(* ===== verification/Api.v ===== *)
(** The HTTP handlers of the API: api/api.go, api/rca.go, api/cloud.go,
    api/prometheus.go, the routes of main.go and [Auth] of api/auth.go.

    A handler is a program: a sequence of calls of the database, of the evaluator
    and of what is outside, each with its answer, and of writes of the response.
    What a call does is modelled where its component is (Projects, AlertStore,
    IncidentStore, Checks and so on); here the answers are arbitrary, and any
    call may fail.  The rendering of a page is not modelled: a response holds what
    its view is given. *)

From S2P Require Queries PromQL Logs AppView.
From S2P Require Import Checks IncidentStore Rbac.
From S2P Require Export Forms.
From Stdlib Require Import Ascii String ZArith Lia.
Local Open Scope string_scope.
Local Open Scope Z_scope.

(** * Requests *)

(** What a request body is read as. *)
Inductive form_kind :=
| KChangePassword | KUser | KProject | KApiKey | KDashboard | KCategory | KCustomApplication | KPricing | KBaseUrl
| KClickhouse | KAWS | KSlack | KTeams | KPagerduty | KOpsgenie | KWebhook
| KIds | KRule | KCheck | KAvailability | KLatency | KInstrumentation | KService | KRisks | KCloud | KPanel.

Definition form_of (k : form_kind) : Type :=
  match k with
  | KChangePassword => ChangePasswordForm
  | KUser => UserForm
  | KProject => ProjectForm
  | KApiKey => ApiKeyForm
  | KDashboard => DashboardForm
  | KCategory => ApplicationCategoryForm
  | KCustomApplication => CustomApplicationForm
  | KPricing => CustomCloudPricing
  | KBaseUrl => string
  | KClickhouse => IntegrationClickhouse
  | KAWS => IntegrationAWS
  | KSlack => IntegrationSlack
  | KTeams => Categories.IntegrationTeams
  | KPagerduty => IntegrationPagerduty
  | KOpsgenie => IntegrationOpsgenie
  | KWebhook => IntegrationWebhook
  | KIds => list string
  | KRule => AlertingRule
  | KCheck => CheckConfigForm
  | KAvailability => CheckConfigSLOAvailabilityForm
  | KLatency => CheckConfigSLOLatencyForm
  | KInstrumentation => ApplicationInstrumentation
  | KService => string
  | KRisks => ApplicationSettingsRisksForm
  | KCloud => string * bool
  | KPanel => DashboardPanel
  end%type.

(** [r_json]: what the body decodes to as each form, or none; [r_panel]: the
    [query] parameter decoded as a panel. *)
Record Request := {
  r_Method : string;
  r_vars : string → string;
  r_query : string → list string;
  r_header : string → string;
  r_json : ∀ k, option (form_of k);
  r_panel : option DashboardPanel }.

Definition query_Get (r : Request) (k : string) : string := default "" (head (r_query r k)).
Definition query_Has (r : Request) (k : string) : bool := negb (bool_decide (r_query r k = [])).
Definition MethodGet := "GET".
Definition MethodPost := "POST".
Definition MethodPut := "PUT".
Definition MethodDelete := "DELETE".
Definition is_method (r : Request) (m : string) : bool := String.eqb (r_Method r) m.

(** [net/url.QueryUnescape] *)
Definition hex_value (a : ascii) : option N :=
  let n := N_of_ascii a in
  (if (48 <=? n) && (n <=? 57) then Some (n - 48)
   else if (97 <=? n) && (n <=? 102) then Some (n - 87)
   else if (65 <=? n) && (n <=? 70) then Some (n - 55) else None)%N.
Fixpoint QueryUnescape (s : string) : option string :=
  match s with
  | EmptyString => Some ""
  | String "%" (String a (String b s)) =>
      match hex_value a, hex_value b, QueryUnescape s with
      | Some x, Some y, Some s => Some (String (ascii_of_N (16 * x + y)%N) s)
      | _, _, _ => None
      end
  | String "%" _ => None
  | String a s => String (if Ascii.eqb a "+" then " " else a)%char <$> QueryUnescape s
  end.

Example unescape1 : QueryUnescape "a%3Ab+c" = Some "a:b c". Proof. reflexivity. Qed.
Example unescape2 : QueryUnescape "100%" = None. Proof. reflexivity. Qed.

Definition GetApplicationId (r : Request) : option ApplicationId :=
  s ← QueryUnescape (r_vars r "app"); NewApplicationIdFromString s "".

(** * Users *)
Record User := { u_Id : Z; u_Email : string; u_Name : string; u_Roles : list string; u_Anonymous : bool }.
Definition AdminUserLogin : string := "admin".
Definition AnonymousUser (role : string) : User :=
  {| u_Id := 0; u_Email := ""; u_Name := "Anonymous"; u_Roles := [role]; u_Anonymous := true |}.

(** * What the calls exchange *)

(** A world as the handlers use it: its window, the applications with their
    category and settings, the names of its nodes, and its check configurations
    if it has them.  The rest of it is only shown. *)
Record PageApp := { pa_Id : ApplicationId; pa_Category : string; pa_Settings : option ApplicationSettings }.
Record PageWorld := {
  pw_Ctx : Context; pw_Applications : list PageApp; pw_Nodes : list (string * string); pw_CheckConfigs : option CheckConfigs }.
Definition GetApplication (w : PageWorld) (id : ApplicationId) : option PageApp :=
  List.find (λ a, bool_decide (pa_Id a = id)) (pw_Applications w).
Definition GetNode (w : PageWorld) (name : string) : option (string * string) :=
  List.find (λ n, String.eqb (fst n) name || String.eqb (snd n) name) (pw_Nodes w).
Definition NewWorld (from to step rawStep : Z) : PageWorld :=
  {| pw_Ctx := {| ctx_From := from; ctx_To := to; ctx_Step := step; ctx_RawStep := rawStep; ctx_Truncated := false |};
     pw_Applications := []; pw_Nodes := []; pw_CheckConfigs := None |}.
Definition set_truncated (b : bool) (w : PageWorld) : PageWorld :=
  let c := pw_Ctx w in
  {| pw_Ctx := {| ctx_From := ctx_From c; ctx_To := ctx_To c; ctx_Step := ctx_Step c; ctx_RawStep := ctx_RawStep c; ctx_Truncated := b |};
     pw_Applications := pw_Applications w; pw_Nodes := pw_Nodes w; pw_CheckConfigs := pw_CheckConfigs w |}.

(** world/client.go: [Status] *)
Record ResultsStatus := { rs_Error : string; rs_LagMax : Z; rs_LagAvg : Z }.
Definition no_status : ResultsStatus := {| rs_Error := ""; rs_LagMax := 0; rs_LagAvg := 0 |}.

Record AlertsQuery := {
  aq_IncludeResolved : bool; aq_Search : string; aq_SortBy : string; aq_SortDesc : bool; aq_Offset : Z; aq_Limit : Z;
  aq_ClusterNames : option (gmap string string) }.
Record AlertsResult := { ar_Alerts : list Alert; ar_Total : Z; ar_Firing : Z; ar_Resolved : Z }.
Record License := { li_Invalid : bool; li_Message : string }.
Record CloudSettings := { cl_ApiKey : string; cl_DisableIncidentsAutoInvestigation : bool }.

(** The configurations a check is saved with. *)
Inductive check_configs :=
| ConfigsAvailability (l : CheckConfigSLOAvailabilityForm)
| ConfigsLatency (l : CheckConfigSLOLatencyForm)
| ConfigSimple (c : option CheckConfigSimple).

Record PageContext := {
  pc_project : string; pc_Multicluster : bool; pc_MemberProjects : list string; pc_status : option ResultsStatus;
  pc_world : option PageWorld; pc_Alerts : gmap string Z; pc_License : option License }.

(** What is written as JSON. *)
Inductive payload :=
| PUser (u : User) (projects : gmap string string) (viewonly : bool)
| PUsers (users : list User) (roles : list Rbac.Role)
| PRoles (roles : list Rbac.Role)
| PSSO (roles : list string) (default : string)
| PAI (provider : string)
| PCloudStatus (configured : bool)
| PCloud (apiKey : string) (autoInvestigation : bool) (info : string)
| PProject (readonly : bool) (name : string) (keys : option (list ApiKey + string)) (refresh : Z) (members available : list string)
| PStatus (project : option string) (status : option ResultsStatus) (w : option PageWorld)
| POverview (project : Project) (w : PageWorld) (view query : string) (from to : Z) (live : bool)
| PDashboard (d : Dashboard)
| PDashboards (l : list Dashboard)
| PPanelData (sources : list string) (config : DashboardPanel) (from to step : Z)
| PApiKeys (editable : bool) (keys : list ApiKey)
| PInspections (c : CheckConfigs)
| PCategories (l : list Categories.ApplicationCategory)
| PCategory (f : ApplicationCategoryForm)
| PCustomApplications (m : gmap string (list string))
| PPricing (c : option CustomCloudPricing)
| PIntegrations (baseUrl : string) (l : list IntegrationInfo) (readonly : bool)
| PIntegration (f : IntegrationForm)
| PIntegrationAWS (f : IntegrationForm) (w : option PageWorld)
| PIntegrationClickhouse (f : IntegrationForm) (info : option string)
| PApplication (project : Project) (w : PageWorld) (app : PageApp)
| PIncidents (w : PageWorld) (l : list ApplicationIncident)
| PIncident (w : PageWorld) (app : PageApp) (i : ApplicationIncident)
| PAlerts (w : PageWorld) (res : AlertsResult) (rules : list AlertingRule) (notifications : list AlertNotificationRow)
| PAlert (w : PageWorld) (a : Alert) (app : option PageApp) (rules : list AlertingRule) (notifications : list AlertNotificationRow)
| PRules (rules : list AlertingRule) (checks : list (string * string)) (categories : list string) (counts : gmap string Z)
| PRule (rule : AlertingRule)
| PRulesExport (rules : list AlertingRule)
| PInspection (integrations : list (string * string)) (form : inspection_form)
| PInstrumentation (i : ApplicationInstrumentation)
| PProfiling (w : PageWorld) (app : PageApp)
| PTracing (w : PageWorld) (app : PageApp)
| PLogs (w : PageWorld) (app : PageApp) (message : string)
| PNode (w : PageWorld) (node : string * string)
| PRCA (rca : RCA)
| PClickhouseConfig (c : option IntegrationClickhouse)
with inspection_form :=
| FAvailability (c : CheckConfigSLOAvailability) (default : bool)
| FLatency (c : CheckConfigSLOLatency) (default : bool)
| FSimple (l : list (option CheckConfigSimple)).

■ ■ ■

ASSIGNMENT: Could you reproduce, exactly, every line above from the line with "Definition GetApplication (w" to the line with "ar_Alerts : list", and no other line? Both ends count.

RESULT BELOW:
Definition GetApplication (w : PageWorld) (id : ApplicationId) : option PageApp :=
  List.find (λ a, bool_decide (pa_Id a = id)) (pw_Applications w).
Definition GetNode (w : PageWorld) (name : string) : option (string * string) :=
  List.find (λ n, String.eqb (fst n) name || String.eqb (snd n) name) (pw_Nodes w).
Definition NewWorld (from to step rawStep : Z) : PageWorld :=
  {| pw_Ctx := {| ctx_From := from; ctx_To := to; ctx_Step := step; ctx_RawStep := rawStep; ctx_Truncated := false |};
     pw_Applications := []; pw_Nodes := []; pw_CheckConfigs := None |}.
Definition set_truncated (b : bool) (w : PageWorld) : PageWorld :=
  let c := pw_Ctx w in
  {| pw_Ctx := {| ctx_From := ctx_From c; ctx_To := ctx_To c; ctx_Step := ctx_Step c; ctx_RawStep := ctx_RawStep c; ctx_Truncated := b |};
     pw_Applications := pw_Applications w; pw_Nodes := pw_Nodes w; pw_CheckConfigs := pw_CheckConfigs w |}.

(** world/client.go: [Status] *)
Record ResultsStatus := { rs_Error : string; rs_LagMax : Z; rs_LagAvg : Z }.
Definition no_status : ResultsStatus := {| rs_Error := ""; rs_LagMax := 0; rs_LagAvg := 0 |}.

Record AlertsQuery := {
  aq_IncludeResolved : bool; aq_Search : string; aq_SortBy : string; aq_SortDesc : bool; aq_Offset : Z; aq_Limit : Z;
  aq_ClusterNames : option (gmap string string) }.
Record AlertsResult := { ar_Alerts : list Alert; ar_Total : Z; ar_Firing : Z; ar_Resolved : Z }.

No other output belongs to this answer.